Aim of the task:
How many separate lines in this material contain the string "unfold"? Respond with the number alone.
══ Supplied entries
(** [copy] at an offset inside the memory, whatever room is left. *)
Lemma copy_at_any (mem : list Z) (off : nat) (src : list Z) :
  length src = 26%nat -> (off <= length mem)%nat ->
  exists mem',
    copy_at mem off src = Ok mem' /\
    length mem' = length mem /\
    forall i, (i < off \/ off + 26 <= i)%nat -> mem' !! i = mem !! i.
Proof.
  intros Hs Hl. unfold copy_at.
  destruct (Nat.ltb_spec (length mem) off) as [Hlt|_]; [lia|].
  eexists. split; [reflexivity|].
  assert (Htake : length (take off mem) = off) by (rewrite length_take; lia).
  assert (Hlen : length (take off mem ++ take (length mem - off) src
                           ++ drop (off + length src) mem) = length mem).
  { rewrite !length_app, Htake, length_take, length_drop. lia. }
  split; [exact Hlen|].
  intros i [Hi|Hi].
  - rewrite lookup_app_l by lia. now apply lookup_take_lt.
  - destruct (Nat.le_gt_cases (off + 26) (length mem)) as [Hroom|Hroom].
    + rewrite (take_ge src) by lia.
      rewrite lookup_app_r by lia. rewrite lookup_app_r by lia.
      rewrite lookup_drop, Htake, Hs. f_equal. lia.
    + rewrite (lookup_ge_None_2 mem) by lia.
      apply lookup_ge_None_2. rewrite Hlen. lia.
Qed.

Lemma programs_loop_cases day programs : forall mem,
  match programs_loop day programs mem with
  | Panic =>
    existsb (day_matches day) programs = true /\
    (length mem < programOffsets day)%nat
  | Ok mem' =>
    (existsb (day_matches day) programs = true ->
     (programOffsets day <= length mem)%nat) /\
    length mem' = length mem /\
    forall i, (i < programOffsets day \/ programOffsets day + 26 <= i)%nat ->
              mem' !! i = mem !! i
  | Err _ => False
  end.
Proof.
  induction programs as [|pg rest IH]; intros mem.
  - cbn. split; [discriminate|]. auto.
  - cbn [programs_loop existsb]. fold (day_matches day pg).
    destruct (day_matches day pg); cbn [negb orb].
    + destruct (Nat.le_gt_cases (programOffsets day) (length mem)) as [Hl|Hl].
      * destruct (copy_at_any mem (programOffsets day)
                    (encodeProgramDay (Endtimes pg))
                    (encodeProgramDay_length _) Hl)
          as (mem1 & -> & Hl1 & Hf1).
        specialize (IH mem1).
        destruct (programs_loop day rest mem1) as [mem'|e|].
        -- destruct IH as (_ & Hl' & Hf').
           split; [auto|]. split; [congruence|].
           intros i Hi. rewrite Hf' by exact Hi. now apply Hf1.
        -- exact IH.
        -- split; [reflexivity | lia].
      * unfold copy_at.
        destruct (Nat.ltb_spec (length mem) (programOffsets day)); [|lia].
        split; [reflexivity | lia].
    + apply IH.
Qed.

Lemma days_loop_cases programs days : forall mem,
  match days_loop days programs mem with
  | Panic =>
    exists d, In d days /\ existsb (day_matches d) programs = true /\
              (length mem < programOffsets d)%nat
  | Ok mem' =>
    (forall d, In d days -> existsb (day_matches d) programs = true ->
               (programOffsets d <= length mem)%nat) /\
    length mem' = length mem /\
    forall i,
      (forall d, In d days ->
                 (i < programOffsets d \/ programOffsets d + 26 <= i)%nat) ->
      mem' !! i = mem !! i
  | Err _ => False
  end.
Proof.
  induction days as [|day days IH]; intros mem.
  - cbn. split; [tauto|]. auto.
  - cbn [days_loop].
    pose proof (programs_loop_cases day programs mem) as Hp.
    destruct (programs_loop day programs mem) as [mem1|e|].
    + destruct Hp as (Hb1 & Hl1 & Hf1).
      specialize (IH mem1).
      destruct (days_loop days programs mem1) as [mem'|e|].
      * destruct IH as (Hb' & Hl' & Hf').
        split; [|split; [congruence|]].
        -- intros d [<-|Hd] He; [now apply Hb1|].
           rewrite <- Hl1. now apply Hb'.
        -- intros i Hi. rewrite Hf'.
           ++ apply Hf1. apply Hi. now left.
           ++ intros d Hd. apply Hi. now right.
      * exact IH.
      * destruct IH as (d & Hd & He & Hlt).
        exists d. split; [now right|]. split; [exact He | lia].
    + exact Hp.
    + destruct Hp as [He Hlt]. exists day. split; [now left | auto].
Qed.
════
Response to the task:
2